That particular pitch is known to be very profitable, partly because of actors and playgoers being more soft-hearted than the general run. The beggars have got themselves so well-organized as to ration the pitch to half an hour apiece on pain of being beaten up. I find it easiest to think of Waterloo Bridge as a toll bridge, and resign myself to paying at least 50p to get across, thus sidestepping any tiresome questions about need or being taken advantage of.

II December
. I am taking A.’s three children to
The Wind in the
Willows
.

TREVOR: How long does it go on?

ME: It finishes at ten.

ROBIN: Are there any of those things when they let you out for a bit?

BEN: He means intervals.

ME: Just one.

ROBIN: Oh. Those are the bits I like best.

1993

4 January
. On BBC’s
Catchword
this afternoon, one of the questions is on anagrams of playwrights. Mine is Annabel Tent. Nobody guesses it.
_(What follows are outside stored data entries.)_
(** The tables from [t] are in frames that have been allocated. *)
Definition owned (n : nat) (s : Kmem) (t : Z) : Prop :=
  ∀ x, x ∈ tables n (mem s) t → held (fa s) x.

(** ** Lemmas: frames and entries *)

Lemma frame_insert m t ws : frame (<[t := ws]> m) t = ws.
Proof. unfold frame. by rewrite lookup_insert_eq. Qed.

Lemma frame_insert_ne m t ws x : x ≠ t → frame (<[t := ws]> m) x = frame m x.
Proof. intros. unfold frame. by rewrite lookup_insert_ne by done. Qed.

Lemma frame_upd m t i e : frame (upd t i e m) t = <[Z.to_nat i := e]> (frame m t).
Proof. apply frame_insert. Qed.

Lemma frame_upd_ne m t i e x : x ≠ t → frame (upd t i e m) x = frame m x.
Proof. apply frame_insert_ne. Qed.

Lemma entry_upd m t i e : length (frame m t) = 512%nat → 0 ≤ i < 512 →
  entry (upd t i e m) t i = e.
Proof.
  intros Hl Hi. unfold entry. rewrite frame_upd, list_lookup_total_insert_eq; [done|lia].
Qed.

Lemma entry_upd_ne m t i e j : 0 ≤ i → 0 ≤ j → i ≠ j →
  entry (upd t i e m) t j = entry m t j.
Proof.
  intros. unfold entry. rewrite frame_upd, list_lookup_total_insert_ne; [done|lia].
Qed.

Lemma is_table_valid e : is_table e = true → is_valid e = true ∧ is_leaf e = false.
Proof. unfold is_table. rewrite andb_true_iff, negb_true_iff. done. Qed.

Lemma not_table e : is_table e = false → is_valid e = is_leaf e.
Proof.
  unfold is_table, is_leaf. destruct (is_valid e); simpl; [|done].
  by destruct (Z.land e PTE_RWX =? 0).
Qed.

Lemma frame_split m t i : length (frame m t) = 512%nat → 0 ≤ i < 512 →
  frame m t = take (Z.to_nat i) (frame m t) ++ entry m t i :: drop (S (Z.to_nat i)) (frame m t).
Proof.
  intros Hl Hi. unfold entry. symmetry. apply take_drop_middle.
  apply list_lookup_lookup_total_lt. lia.
Qed.

(** ** Lemmas: the tables below an entry *)

(** The tables below one entry. *)
Definition below (n : nat) (m : gmap Z (list Z)) (e : Z) : list Z :=
  if is_table e then tables n m (ppn_address e) else [].

Lemma tables_S n m t : tables (S n) m t = t :: (frame m t ≫= below n m).
Proof. done. Qed.

Lemma shape_entry n m t i : shape (S n) m t → 0 ≤ i < 512 →
  entry_ok (entry m t i) ∧
  (is_table (entry m t i) = true → shape n m (ppn_address (entry m t i))).
Proof.
  intros (_ & Hl & Hf) Hi. rewrite Forall_lookup_total in Hf. apply (Hf (Z.to_nat i)). lia.
Qed.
A joke about the Queen Mother, who in an old people’s home finds herself not treated with the proper respect. She approaches a nurse:

QM: Don’t you know who I am?

NURES: No, dear, but if you go over and ask the lady at the desk she’ll probably be able to tell you.

14 January
. Most of the headlines this morning quote Bush’s remark that they have given Saddam Hussein ‘a spanking’ – a homely term which nicely obscures the fact, nowhere mentioned, that people were killed, spanked, in fact, to death. A couple of days ago one of our peace-keeping troops was shot in Bosnia, and he is pictured everywhere. Maybe the Serbs or the Croats, or whoever it was shot him, think this was just a bit of a spanking too.

16 January
. Now the papers are full of the latest scandal, the bugged phone call between the Prince of Wales and Mrs Parker-Bowles. I read none of it, as I didn’t read the earlier Diana tapes, not out of disapproval or moral superiority, just genuine lack of interest. I wish it would all go away.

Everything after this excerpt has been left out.